3. Make the kids spend their free time volunteering for a local alcohol and other-drug rehab to see first-hand the affects of long-term addiction?
4. Force the kids to take several shots of hard liquor and then throw them into your pool?
Congratulations if you selected # 4, which is what Kristopher Harvey, 32, did after his girlfriend, Karen Edwards, 49, told him she caught the kids drinking. When officers arrived in response to a neighbor’s report of screaming and crying, they found a “highly intoxicated” Harvey along with two wet, drunk kids. Officers arrested Harvey on two counts of child abuse, issued a criminal citation to Ms. Edwards for contributing to the delinquency of a minor and turned the children over to Child Protective Services.
In my experience as an Enrolled Agent tax professional, every instance in which children live with and are claimed as dependents by grandparents has been a result of parental alcohol or other-drug addiction. Not surprisingly, the boys did not live with their father; they were visiting from Texas where they live with their grandmother. Alcoholism appears to run in this family’s genes and, since recovering addicts tell us they nearly always triggered their alcoholism during their first drinking episode, the last thing the kids should have done is get drunk. If they’ve inherited the father’s alcoholism, they just triggered their own.
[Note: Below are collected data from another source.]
(** The candidates are the table's structures whose parent protein has a
    residue with the label, in the order of the table. *)
Lemma bulge_templates_rank_order (gn : string)
    (table : list (Structure * Z)) :
  NoDup (residue_proteins gn) →
  candidates gn table
  = filter (λ s, parent_protein s ∈ residue_proteins gn) (ODict.keys table).
Proof.
  intros Hnd. unfold bulge_templates, ODict.keys.
  induction table.*1 as [|s ss IH]; [done|].
  rewrite bind_cons, IH, filter_cons. f_equal. clear IH.
  assert (∀ ps : list Protein, NoDup ps →
    (ps ≫= λ m, if decide (m = parent_protein s) then [s] else [])
    = if decide (parent_protein s ∈ ps) then [s] else []) as Hps.
  { induction 1 as [|p ps Hp Hps IH]; [done|].
    rewrite bind_cons, IH. destruct (decide (p = parent_protein s)) as [->|].
    - rewrite decide_False by done. rewrite decide_True; [done|].
      apply elem_of_cons. by left.
    - simpl. destruct (decide (parent_protein s ∈ ps)).
      + rewrite decide_True; [done|]. apply elem_of_cons. by right.
      + rewrite decide_False; [done|]. rewrite elem_of_cons. naive_solver. }
  rewrite (Hps _ Hnd). by case_decide.
Qed.

(** When no candidate's fetch returns, [alt_bulge] stays unbound. *)
Lemma probe_none_succeeds (gn : string) (temps : list Structure)
    (attr : template_attr) :
  (∀ temp, temp ∈ temps → is_ok (try_temp gn temp) = false) →
  probe_all gn temps attr
  = (None, if decide (temps = []) then attr else SetTo None).
Proof.
  revert attr. induction temps as [|temp temps IH]; intros attr Hfail; [done|].
  simpl. pose proof (Hfail temp ltac:(apply elem_of_cons; by left)) as Ht.
  destruct (try_temp gn temp); [done|].
  rewrite IH by (intros t Hin; apply Hfail, elem_of_cons; by right).
  by destruct temps.
Qed.

(** The first candidate whose fetch returns is chosen; the candidates
    before it are tried and passed over, those after it are not tried. *)
Lemma probe_first_success (gn : string) (before after : list Structure)
    (temp : Structure) (found : list (reskey * atom_block))
    (attr : template_attr) :
  (∀ t, t ∈ before → is_ok (try_temp gn t) = false) →
  try_temp gn temp = Ok found →
  probe_all gn (before ++ temp :: after) attr
  = (Some found, SetTo (Some temp)).
Proof.
  revert attr. induction before as [|t before IH]; intros attr Hfail Hok.
  { simpl. by rewrite Hok. }
  simpl. pose proof (Hfail t ltac:(apply elem_of_cons; by left)) as Ht.
  destruct (try_temp gn t); [done|].
  apply IH; [|done]. intros t' Hin. apply Hfail, elem_of_cons. by right.
Qed.

(** C2, where the code holds to it: the first candidate in rank order
    whose window fetch returns becomes the sub-template. *)
Lemma bulge_in_reference_first_success (gn : string)
    (table : list (Structure * Z)) (before after : list Structure)
    (temp : Structure) (found : list (reskey * atom_block)) :
  candidates gn table = (before ++ temp :: after)%list →
  (∀ t, t ∈ before → is_ok (try_temp gn t) = false) →
  try_temp gn temp = Ok found → found ≠ [] →
  resolve gn table = (Ok (Some found), SetTo (Some temp)).
Proof.
  intros Hcand Hfail Hok Hne. unfold bulge_in_reference.
  rewrite Hcand, (probe_first_success _ _ _ _ found) by done.
  by destruct found.
Qed.

(** C2, where the code departs from it. When the window fetch succeeds
    for none of the candidates, [bulge_in_reference] does not return
    [None]: it raises [UnboundLocalError], and so does the step of
    [run_non_conserved_switcher] that calls it. *)
Theorem bulge_in_reference_none_succeeds (gn : string)
    (table : list (Structure * Z)) :
  (∀ temp, temp ∈ candidates gn table → is_ok (try_temp gn temp) = false) →
  (resolve gn table).1 = Raise UnboundLocalError
  ∧ resolve_reference_bulge files parent_protein residue_proteins
      structure_str preferred_chain_str gn table
    = Raise UnboundLocalError.
Proof.
  intros Hfail. unfold resolve_reference_bulge, bulge_in_reference.
  by rewrite probe_none_succeeds.
Qed.
End bulge_facts.

(** The first-ranked candidate lacks the window, the second has it. *)
Example bulge_in_reference_sample :
  let r := bulge_in_reference sample_window_files sample_parent
             sample_residue_proteins sample_parent sample_chain "1x501"
             sample_table in
  match r.1 with
  | Ok (Some found) =>
      ODict.keys found
      = [KStr "1.49"; KStr "1.50"; KStr "1.501"; KStr "1.51"; KStr "1.52"]
  | _ => False
  end
  ∧ r.2 = SetTo (Some "4EIY").
Proof. vm_compute. split; reflexivity. Qed.

Lemma bulge_in_reference_none_succeeds_witness :
  (bulge_in_reference sample_files sample_parent sample_residue_proteins
     sample_parent sample_chain "1x501" sample_table).1
  = Raise UnboundLocalError
  ∧ resolve_reference_bulge sample_files sample_parent sample_residue_proteins
      sample_parent sample_chain "1x501" sample_table
    = Raise UnboundLocalError.
Proof.
  apply (bulge_in_reference_none_succeeds sample_files sample_parent
           sample_residue_proteins sample_parent sample_chain).
  intros temp Htemp. vm_compute in Htemp.
  repeat (apply elem_of_cons in Htemp as [->|Htemp];
          [vm_compute; reflexivity|]).
  by apply elem_of_nil in Htemp.
Defined.


(** * Further properties *)

(** ** Generic numbers: fields, segments and steps *)

(** [gn_num_extract] reads the first two fields: it gives back segment and
    position of a written-out generic number, also when a further
    delimiter and any text follow. *)
Theorem gn_num_extract_two_fields (tm num : Z) (d rest : string) :
  plain_delimiter d = true →
  gn_num_extract (gn_of tm d num) d = GnSplit tm num
  ∧ gn_num_extract (gn_of tm d num +:+ d +:+ rest) d = GnSplit tm num.
Proof.
  intros Hd. split; [by apply gn_num_extract_gn_of|].
  destruct d as [|c0 d']; [done|]. simpl in Hd.
  unfold gn_num_extract, gn_of, PyStr.split.
  rewrite !str_app_assoc.
  rewrite split_go_field, str_app_nil_l by (by apply str_no_delimiter).
  rewrite split_go_separator.
  rewrite split_go_field, str_app_nil_l by (by apply str_no_delimiter).
  rewrite split_go_separator. by rewrite !int_str.
Qed.

Lemma gn_num_extract_two_fields_witness :
  gn_num_extract (gn_of 3 "x" 50) "x" = GnSplit 3 50
  ∧ gn_num_extract (gn_of 3 "x" 50 +:+ "x" +:+ "7a") "x" = GnSplit 3 50.
Proof. apply (gn_num_extract_two_fields 3 50 "x" "7a"). reflexivity. Defined.

(** [gn_indecer] raises on no input, and what it returns is the sentinel
    or a generic number of the segment it was given, written with the
    delimiter it was given. *)
Theorem gn_indecer_keeps_segment (gn d : string) (dir : Z) :
  gn_indecer gn d dir = Ok "/"
  ∨ ∃ tm num num',
      gn_num_extract gn d = GnSplit tm num
      ∧ gn_indecer gn d dir = Ok (gn_of tm d num').
Proof.
  unfold gn_indecer. destruct (gn_num_extract gn d) as [tm num|]; [|by left].
  destruct (Nat.eqb_spec (String.length (PyStr.str num)) 2); [by eauto 6|].
  destruct (Nat.eqb_spec (String.length (PyStr.str num)) 3) as [Hlen|];
    [|by left].
  right. destruct (str_length_3_inv _ Hlen) as [Hnum|Hnum].
  - rewrite take_2_str, int_str by done. by eauto 6.
  - rewrite take_2_str_neg, int_str by done. by eauto 6.
Qed.

(** From a three-digit position every step is counted from the anchor,
    the first two digits: a forward step of [dir] gives anchor plus [dir],
    a backward step gives one more than that. The step 0 gives the anchor,
    not the bulge itself. *)
Theorem gn_indecer_bulge_step (tm num dir : Z) (d : string) :
  plain_delimiter d = true → 100 ≤ num ≤ 999 →
  gn_indecer (gn_of tm d num) d dir
  = Ok (gn_of tm d (num `div` 10 + (if dir <? 0 then dir + 1 else dir))).
Proof.
  intros Hd Hnum. unfold gn_indecer. rewrite gn_num_extract_gn_of by done.
  rewrite str_length_3 by done. simpl.
  by rewrite take_2_str, int_str by done.
Qed.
Obviously, this could have turned even more tragic. Assuming they know how to swim, in their drunken state the boys might have had trouble swimming and Harvey was apparently in no condition to play lifeguard. The grandmother, who presumably knows about Harvey’s addiction, should never have let the kids visit him by themselves. But then, knowing about addiction doesn’t mean she understands it well enough to grasp the behavioral manifestations of the disease (see Doug’s works) and that alcoholics are capable of anything and everything. Once we’ve established there is addiction, we know we can’t trust, believe, depend upon, or rely on that person. This includes keeping their own children safe from inappropriate risks.